Sizin bu heyecanınız, dostlarımızın yüreğini ferahlatırken, düşmanlarımızın yüreğine de korku salıyor. Rabbim bu ülkenin ve milletin huzuru, güvenliği için mücadele eden tüm güvenlik güçlerimizin yar ve yardımcısı olsun.
Şimdi de kahraman askerlerimiz işte önce Cerablus'ta, Rai'de, Bab'da, ani Fırat Kalkanı Harekatı'nda, şimdi de Afrin'de, İdlib'de, Kuzey Irak'taki operasyonlarda bayrağımızı dalgalandıran rüzgarı estiriyor.
Kararı verdiğimiz anda önce ben sonra da çağrıyı yapacağız, hep birlikte yürüyeceğiz. Zaten sen yürümezsen, millet arkandan yürür mü? Beraber yürüyeceğiz. Siz 15 Temmuz'da çağrımıza, meydanlara yürüyerek bu cevabı verdiniz. Sadece Külliye'nin etrafında 29 şehidimiz oldu. 36 gazimiz oldu. O yürekler varya, 251 şehit, 2193 gazi bu FETÖ denilen alçağı ve onun izleyenlerine bu ülkeyi dar etti. F-16'lar, helikopterler, tank, top vardı. Ama İstiklal Marşı'nda ne diyor? Siper et gövdeni dursun bu hayasızca akın...
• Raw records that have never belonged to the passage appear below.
(** The body of the loop over the default quotas: its errors. *)
Definition put_quota r (ns : Namespace) (entry : nat * (string * RQS))
    : prog (quota_call RQ LR) (list (option error)) :=
  let '(i, (name, s)) := entry in
  let '(storageQuotas, errs) := storage_quotas r ns name in
  let '(hard, parse_errs) := override_hard r ns (S i) name storageQuotas (Hard s) in
  let spec := {| Hard := hard; Scopes_ := Scopes_ s |} in
  '(called, err) ← trigger (CreateOrUpdateQuota
    {| key_Namespace := ns_Name ns; key_Name := name |}
    {| rq_Spec := None; rq_OwnerReferences := [] |} (set_quota_spec ns spec));
  let errs := errs ++ (if called : bool then parse_errs else []) in
  mret (match err with
        | Some e => errs ++ [Some (WrapError ("failed to reconcile ResourceQuota " +:+ name +:+ ": ") e "")]
        | None => errs
        end).

Definition LegacyResourceQuotaReconciler_Reconcile r (key : ObjectKey)
    : prog (quota_call RQ LR) (option error) :=
  got ← trigger (GetNamespace key);
  match got with
  | inl err => mret (client_IgnoreNotFound (Some err))
  | inr ns =>
      match ns_DeletionTimestamp ns with
      | Some _ => mret None
      | None =>
          if negb (bool_decide (is_Some (ns_Labels ns !! lq_OrganizationLabel r))) then mret None else
          errs ← for_each (imap pair (range_map 0 (lq_DefaultResourceQuotas r))) (put_quota r ns);
          err ← trigger (CreateOrUpdateLimitRange
            {| key_Namespace := ns_Name ns; key_Name := lq_LimitRangeName r |}
            {| lr_Spec := None; lr_OwnerReferences := [] |}
            (set_limit_range ns (lq_DefaultLimitRange r)));
          let errs := mjoin errs ++
            match err with
            | Some e => [Some (WrapError ("failed to reconcile LimitRange " +:+ lq_LimitRangeName r +:+
                                          ": ") e "")]
            | None => []
            end in
          match multierr_Combine errs with
          | Some err =>
              _ ← trigger (RecordEvent (ns_Name ns) "Warning" "ReconcileError"
                ("Failed to reconcile ResourceQuotas and LimitRanges: " +:+ errors.Error err));
              mret (Some (WrapError "failed to reconcile ResourceQuotas and LimitRanges: " err ""))
          | None => mret None
          end
      end
  end.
Dün akşam, bir gazimizin evine gittim. Bu gazimiz, 15 Temmuz Köprüsü'nde silahlı bir yaklaşımla, alçaklar tarafından vurulmuş. 32 yaşında bir genç kardeşimiz, bir tane yavrusu var ve çok da cefakar bir eşi var. 46 kez şu ana kadar ameliyat olmuş. Salı günü, ayağının dizden alta kesecekler. Düşündüm, düşündüm, düşündüm, dediler ki artık başka çaremiz yok. Şimdi, 2 Sabri tanıdım ben. Birisi bu Sabri ayağı kesiliyor, diğeri de kendini tankın altına atan Sabri. İnşallah ilahiyattan da bilişim, yazılım tahsili olurmuş görecekler. Şimdi de bu Sabri en sonunda, 'reisim kararı verdim, salı günü 47. operasyona gireceğiz, ayağımızı kestireceğiz' dedi. Böyle gençlerimiz olduktan sonra birileri kalkıyor diyor ki, gençlik şöyle, gençlik böyle.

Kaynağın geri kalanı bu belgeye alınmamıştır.